Se a religião da liberdade, da egualdade e da fraternidade nos não obrigasse a considerar as sociedades e a respeital-as como fundamentalmente autonomas, isto é, independentes de todo o dominio, o governo que nós considerariamos o mais perfeito seria o que mais se aproximasse d'aquelle que até hoje tem dirigido os destinos da egreja catholica. O poder supremo nas mãos de um papa infallivel, arbitro absoluto da verdade e da justiça, que não póde enganar nem ser enganado; o dominio e o governo firmado na obediencia passiva de todos os subditos e na inclinação dada interiormente ás vontades, abrangendo toda a esphera da iniciativa humana desde os actos até os pensamentos; tendo por policia a inquisição, o mais completo e o mais perfeito de todos quantos tribunaes se teem creado para cohibir as infracções da lei, tribunal que ataca o mal no seu germen, dentro da consciencia, e não depois de já declarado em perturbações effectivas, de modo que nem no fundo mais recondito da alma é possivel um esconderijo para a anarchia! Tal seria o bello ideal do governo, considerado como salva-guarda do socego e da ordem.

Hoje porém:

Como os governos não podem já ser considerados debaixo d'esse ponto de vista auctoritario e ordeiro dos partidos conservadores;

Como todas as sociedades tendem conjunctamente para se governarem a si mesmas;

Como em toda a Europa, excepto na Russia, as monarchias absolutas se transformaram em monarchias parlamentares, retomando assim os governados a maior parte dos poderes delegados nos governantes;

Como dentro em pouco tempo, precisamente, fatalmente, todos os povos impedirão que subsistam outros poderes que não sejam aquelles que por via da eleição representem a vontade popular:

Segue-se que a differença essencial das fórmas actuaes de governo não póde, como ainda ultimamente disse em um notavel livro o sr. Passy, considerar-se senão como unicamente dependente da maior ou menor parte de poder que ellas asseguram ao povo.

Vejamos pois agora qual é a differença que existe entre uma republica e uma monarchia parlamentar.
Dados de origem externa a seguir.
(** * micromouse maze generator: a shallow embedding of [maze.py]

    The development follows the script top to bottom: the direction table,
    the grid of cell dictionaries, [get_adjacent_cell], the randomized
    depth-first walk of [generate_directional_maze], and finally the page
    arithmetic of the slicing loop.

    Python lists are Rocq lists indexed with Python's rules (negative
    indices count from the end, anything else out of range raises
    [IndexError]).  A cell dictionary is a record; a reference to a cell
    dictionary is its position (row, column) in the grid, and assignments
    through a reference update the grid at that position.  Exceptions are
    values of a small error monad.  The random source is an oracle
    [rnd : nat -> Z] giving the raw value of the k-th draw. *)

From Stdlib Require Import ZArith List Bool Lia QArith Qround Lqa.
From Stdlib Require PrimFloat SpecFloat FloatOps.
From stdpp Require Import base option list relations.

#[local] Open Scope Z_scope.

(** ** Exceptions *)

Inductive exn : Set := IndexError | ValueError.

Inductive result (A : Type) : Type :=
| Ok (a : A)
| Raise (e : exn).
Arguments Ok {A} a.
Arguments Raise {A} e.

Definition bind {A B : Type} (r : result A) (k : A -> result B) : result B :=
  match r with
  | Ok a => k a
  | Raise e => Raise e
  end.

Notation "'let*' x ':=' r 'in' k" := (bind r (fun x => k))
  (at level 10, x name, r at level 100, k at level 200).

(** ** Python list subscripts *)

(** [l[i]] for a list of length [len]: the position that is read, or
    [IndexError]. *)
Definition norm_index (len : nat) (i : Z) : result nat :=
  if (0 <=? i) && (i <? Z.of_nat len) then Ok (Z.to_nat i)
  else if (i <? 0) && (- Z.of_nat len <=? i) then Ok (Z.to_nat (Z.of_nat len + i))
  else Raise IndexError.

(** [range(n)] *)
Definition py_range (n : Z) : list Z := seqZ 0 n.

(** ** Cardinal direction values *)

Definition NORTH : nat := 0.
Definition EAST : nat := 1.
Definition SOUTH : nat := 2.
Definition WEST : nat := 3.
Lemma doc_at_extends h ext l d :
  Heap.doc_at h l = Some d -> Heap.doc_at (h ++ ext) l = Some d.
Proof.
  unfold Heap.doc_at. destruct (nth_error h l) as [o|] eqn:E;
    [|discriminate].
  rewrite (nth_old _ _ _ _ E).
  destruct o as [? | ? | ? | ? | m sc sl tl k w]; try discriminate.
  destruct (Heap.sections_at h sl) as [s|] eqn:E1; [|discriminate].
  destruct (Heap.tables_at h tl) as [t|] eqn:E2; [|discriminate].
  rewrite (sections_at_extends _ ext _ _ E1).
  rewrite (tables_at_extends _ ext _ _ E2). auto.
Qed.

(** What a call has returned reads the same after later allocations. *)
Lemma outcome_at_extends h ext o v :
  Heap.outcome_at h o = Some v -> Heap.outcome_at (h ++ ext) o = Some v.
Proof.
  destruct o as [l|e]; cbn [Heap.outcome_at]; [|auto].
  destruct (Heap.doc_at h l) as [d|] eqn:E; [|discriminate].
  rewrite (doc_at_extends _ ext _ _ E). auto.
Qed.

End HeapFacts.

(** C9. Two invocations of [parse_financial_document] on the same
    [(cleaned_text, tables)], one after the other and from any heap, both
    return, and return the same outcome: a document, or an error, that is
    a function of the text and of the content of [tables] alone. A call
    changes no object that existed before it -- it writes to the objects it
    has built only -- so nothing is carried from one call to the next, and
    what the first call returned still reads the same after the second. *)
Theorem parse_keeps_no_state {pre : Preprocessing}
    (cleaned_text : string) (tbls : list table)
    (tables : Heap.loc) (h : Heap.heap) :
  nth_error h tables = Some (Heap.TablesObj tbls) ->
  exists first h1 second h2,
    Heap.parse_financial_document cleaned_text tables h = Some (first, h1)
    /\ Heap.parse_financial_document cleaned_text tables h1
       = Some (second, h2)
    /\ Heap.extends h h1 /\ Heap.extends h1 h2
    /\ Heap.outcome_at h1 first
       = Some (parse_financial_document cleaned_text tbls)
    /\ Heap.outcome_at h2 second
       = Some (parse_financial_document cleaned_text tbls)
    /\ Heap.outcome_at h2 first
       = Some (parse_financial_document cleaned_text tbls).
Proof.
  intros Ht.
  pose proof (HeapFacts.parse_runs cleaned_text tables tbls h Ht) as R1.
  destruct (Heap.parse_financial_document cleaned_text tables h)
    as [[first h1]|] eqn:P1; [|destruct R1].
  destruct R1 as [[ext1 E1] V1].
  assert (Ht1 : nth_error h1 tables = Some (Heap.TablesObj tbls))
    by (rewrite E1; apply HeapFacts.nth_old; exact Ht).
  pose proof (HeapFacts.parse_runs cleaned_text tables tbls h1 Ht1) as R2.
  destruct (Heap.parse_financial_document cleaned_text tables h1)
    as [[second h2]|] eqn:P2; [|destruct R2].
  destruct R2 as [[ext2 E2] V2].
  exists first, h1, second, h2.
  split; [reflexivity|]. split; [exact P2|].
  split; [exists ext1; exact E1|]. split; [exists ext2; exact E2|].
  split; [exact V1|]. split; [exact V2|].
  rewrite E2. apply HeapFacts.outcome_at_extends. exact V1.
Qed.

Lemma parse_keeps_no_state_witness :
  exists first h1 second h2,
    @Heap.parse_financial_document SpecPreprocessing.instance
      two_statements_text 1 caller_heap = Some (first, h1)
    /\ @Heap.parse_financial_document SpecPreprocessing.instance
         two_statements_text 1 h1 = Some (second, h2)
    /\ Heap.extends caller_heap h1 /\ Heap.extends h1 h2
    /\ Heap.outcome_at h1 first
       = Some (@parse_financial_document SpecPreprocessing.instance
                 two_statements_text [[[Some "Particulars"; None]]])
    /\ Heap.outcome_at h2 second
       = Some (@parse_financial_document SpecPreprocessing.instance
                 two_statements_text [[[Some "Particulars"; None]]])
    /\ Heap.outcome_at h2 first
       = Some (@parse_financial_document SpecPreprocessing.instance
                 two_statements_text [[[Some "Particulars"; None]]]).
Proof.
  apply (@parse_keeps_no_state SpecPreprocessing.instance
           two_statements_text [[[Some "Particulars"; None]]] 1 caller_heap).
  reflexivity.
Defined.
(** C1.  Spec parsing.  The lines are parsed one by one.  A line without a
    dash gives the whole line as expression and as field name.  For a line
    with dashes, let [parts] be its pieces between the dashes; splitting at
    the [i]-th dash gives the first [i] pieces (joined by dashes) on the
    left and the remaining ones on the right.  The split accepted is the
    one at the rightmost dash whose left side has a digit and a letter (no
    dash further right qualifies), and its two sides around a dash are the
    line again; when no dash qualifies both components are the whole line.
    The four lines of the specification parse as it says. *)
Theorem C1_parse_position_args (U : Runtime) :
  (forall position_args,
      parse_position_args U position_args
      = map (parse_position_arg U) position_args) /\
  (forall arg, ~ In dash arg -> parse_position_arg U arg = (arg, arg)) /\
  (forall arg i,
      In dash arg ->
      let parts := split dash arg in
      1 <= i < length parts ->
      looks_like_cell U (join dash (firstn i parts)) = true ->
      (forall j, i < j < length parts ->
                 looks_like_cell U (join dash (firstn j parts)) = false) ->
      parse_position_arg U arg
      = (join dash (firstn i parts), join dash (skipn i parts))
      /\ join dash (firstn i parts) ++ dash :: join dash (skipn i parts) = arg) /\
  (forall arg,
      In dash arg ->
      let parts := split dash arg in
      (forall i, 1 <= i < length parts ->
                 looks_like_cell U (join dash (firstn i parts)) = false) ->
      parse_position_arg U arg = (arg, arg)) /\
  parse_position_arg U (utf8 "F4-样品名称") = (utf8 "F4", utf8 "样品名称") /\
  parse_position_arg U (utf8 "G15-峰面积%") = (utf8 "G15", utf8 "峰面积%") /\
  parse_position_arg U (utf8 "F1:P1-Header") = (utf8 "F1:P1", utf8 "Header") /\
  parse_position_arg U (utf8 "NoDashHere") = (utf8 "NoDashHere", utf8 "NoDashHere").
Proof.
  split; [apply parse_position_args_map|].
  split.
  { intros arg H. unfold parse_position_arg.
    apply contains_not_In in H. rewrite H. reflexivity. }
  split.
  { intros arg i Hin parts Hi Hok Hlater. split.
    - unfold parse_position_arg. apply contains_In in Hin. rewrite Hin.
      fold parts.
      rewrite (@scan_splits_found U parts (length parts - 1) i);
        [reflexivity | lia | exact Hok |].
      intros j Hj. apply Hlater. lia.
    - apply join_firstn_skipn. exact Hi. }
  split.
  { intros arg Hin parts Hnone. unfold parse_position_arg.
    apply contains_In in Hin. rewrite Hin. fold parts.
    rewrite scan_splits_none; [reflexivity|].
    intros j Hj. apply Hnone. lia. }
  repeat apply conj; vm_compute; reflexivity.
Qed.

(** ** The effect monad *)

Lemma bind_ret_l {A B} (a : A) (k : A -> Run B) : bind (ret a) k = k a.
Proof. unfold bind, ret. destruct (k a). reflexivity. Qed.

Lemma bind_raise {A B} (e : Exn) (k : A -> Run B) : bind (raise e) k = raise e.
Proof. reflexivity. Qed.

Lemma bind_emit {B} (ev : Event) (k : unit -> Run B) :
  bind (emit ev) k = (ev :: events (k tt), outcome (k tt)).
Proof. unfold bind, emit, events, outcome. destruct (k tt). reflexivity. Qed.

Lemma bind_ret_r {A} (m : Run A) : bind m ret = m.
Proof.
  destruct m as [out [e|a]]; simpl; [reflexivity|].
  rewrite app_nil_r. reflexivity.
Qed.

Lemma lift_inr {A} (a : A) : lift (inr a) = ret a.
Proof. reflexivity. Qed.

Lemma lift_inl {A} (e : Exn) : lift (inl e) = @raise A e.
Proof. reflexivity. Qed.

Lemma for_in_app {A S} (xs ys : list A) (body : A -> S -> Run S) (s : S) :
  for_in (xs ++ ys) body s = bind (for_in xs body s) (for_in ys body).
Proof.
  revert s. induction xs as [|x xs IH]; intro s; simpl.
  - destruct (for_in ys body s). reflexivity.
  - destruct (body x s) as [out [e|s']]; simpl; [reflexivity|].
    rewrite IH. destruct (for_in xs body s') as [out1 [e|s1]]; simpl.
    + reflexivity.
    + destruct (for_in ys body s1) as [out2 r]. rewrite app_assoc. reflexivity.
Qed.

(** ** Coordinates *)

Lemma ascii_digit_is_ascii (c : char) : ascii_digit c = true -> is_ascii c = true.
Proof.
  unfold ascii_digit, is_ascii. intro H.
  apply andb_true_iff in H as [_ H]. apply N.leb_le in H.
  apply N.ltb_lt. lia.
Qed.

Lemma ascii_alpha_is_ascii (c : char) : ascii_alpha c = true -> is_ascii c = true.
Proof.
  unfold ascii_alpha, ascii_upper, ascii_lower, is_ascii. intro H.
  apply N.ltb_lt.
  apply orb_true_iff in H as [H|H]; apply andb_true_iff in H as [_ H];
    apply N.leb_le in H; lia.
Qed.

Lemma ascii_alpha_not_digit (c : char) : ascii_alpha c = true -> ascii_digit c = false.
Proof.
  unfold ascii_alpha, ascii_upper, ascii_lower, ascii_digit. intro H.
  apply andb_false_iff. right. apply N.leb_gt.
  apply orb_true_iff in H as [H|H]; apply andb_true_iff in H as [H _];
    apply N.leb_le in H; lia.
Qed.

Lemma ascii_alpha_not_colon (c : char) : ascii_alpha c = true -> c <> colon.
Proof. intros H ->. vm_compute in H. discriminate. Qed.

Lemma ascii_digit_not_colon (c : char) : ascii_digit c = true -> c <> colon.
Proof. intros H ->. vm_compute in H. discriminate. Qed.

Section CoordinateFacts.
Variable U : Runtime.

Lemma char_isdigit_ascii_digit (c : char) :
  ascii_digit c = true -> char_isdigit U c = true.
Proof.
  intro H. unfold char_isdigit. rewrite (ascii_digit_is_ascii c H). exact H.
Qed.

Lemma char_isdigit_ascii_alpha (c : char) :
  ascii_alpha c = true -> char_isdigit U c = false.
Proof.
  intro H. unfold char_isdigit. rewrite (ascii_alpha_is_ascii c H).
  apply ascii_alpha_not_digit. exact H.
Qed.

Lemma isdigit_ascii_digits (digits : str) :
  digits <> [] -> forallb ascii_digit digits = true -> isdigit U digits = true.
Proof.
  intros Hne H. destruct digits as [|c r]; [contradiction|].
  unfold isdigit. apply forallb_forall. intros x Hx.
  apply char_isdigit_ascii_digit.
  rewrite forallb_forall in H. apply H. exact Hx.
Qed.

Lemma isdigit_head_false (c : char) (rest : str) :
  char_isdigit U c = false -> isdigit U (c :: rest) = false.
Proof. intro H. simpl. rewrite H. reflexivity. Qed.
A republica é o governo do povo pelos seus mandatarios eleitos, tendo por chefe do poder executivo—um presidente eleito.

A monarchia parlamentar, como ella existe em Portugal, é o governo do povo pelos seus mandatarios eleitos, tendo por chefe do poder executivo—um rei hereditario.

O sr. Duvergier de Hauranne, em um estudo consagrado á apreciação da republica conservadora que actualmente existe em França, diz que uma monarchia constitucional, com um rei que não governa, com ministros responsaveis e uma camara electiva sujeita sempre aos riscos de uma dissolução, é um dos regimes parlamentares que mais garantias oferecem á liberdade. Todavia, observa ainda o publicista a quem nos referimos, para o estabelecimento da monarchia é preciso a dynastia, isto é: a tradição. Quando a dynastia cae, desapparecendo ou cortando-se a tradição como em França e em Hespanha, nada mais perigoso do que suscitar ruins ambições, chamando um principe para cabide de uma corôa. N'este caso o unico systema que não offerece gravíssimos perigos e grandes complicações intestinas e internacionaes é a republica. Ter a monarchia com todos os foros democraticos e derribal-a por um escrupulo de nome é grande imprudencia. Não ter a monarchia e tentar reconstituil-a sobre a cabeça do primeiro forasteiro é falta de valor e de juizo para governar.

Nos livros mais recentes consagrados aos estudos politicos e á indagação das razões porque os povos perdem, conquistam ou conservam a liberdade, nas obras modernas de Lewis, Brougham, Lorenz-Sten, Glinka, Mill, Bagebot, Prévost-Paradol, não se acha differença entre republica e monarchia representativa.

A eleição ou a heriditariedade do chefe do poder executivo não alteram de nenhum modo as condições da compatibilidade da liberdade com a politica. A fórma do governo na egreja—o mais despotico governo de quantos se possam imaginar—é a fórma republicana. O papa é um presidente eleito.

O poder popular não periga na coexistencia dos reis. Era Roma o imperio funda-se esmagando os patricios. Na moderna Europa as realezas affirmam-se despedaçando as resistencias dos senhores feudaes. Os soberanos procuram sempre na alliança do povo o appoio do mais forte. Perante as hostilidades do clero e da nobreza Napoleão I dizia ameaçadoramente: «Se lhes solto o povo estracinho-os n'um abrir e fechar d'olhos.» Napoleão III contava nas suas confissões feitas no desterro que fôra sempre socialista. A Internacional tem origem em uma expedição de operarios mandados a Londres á custa do segundo imperio para estudarem na exposição internacional de 1862 os melhoramentos que a França poderia introduzir na organisação do trabalho.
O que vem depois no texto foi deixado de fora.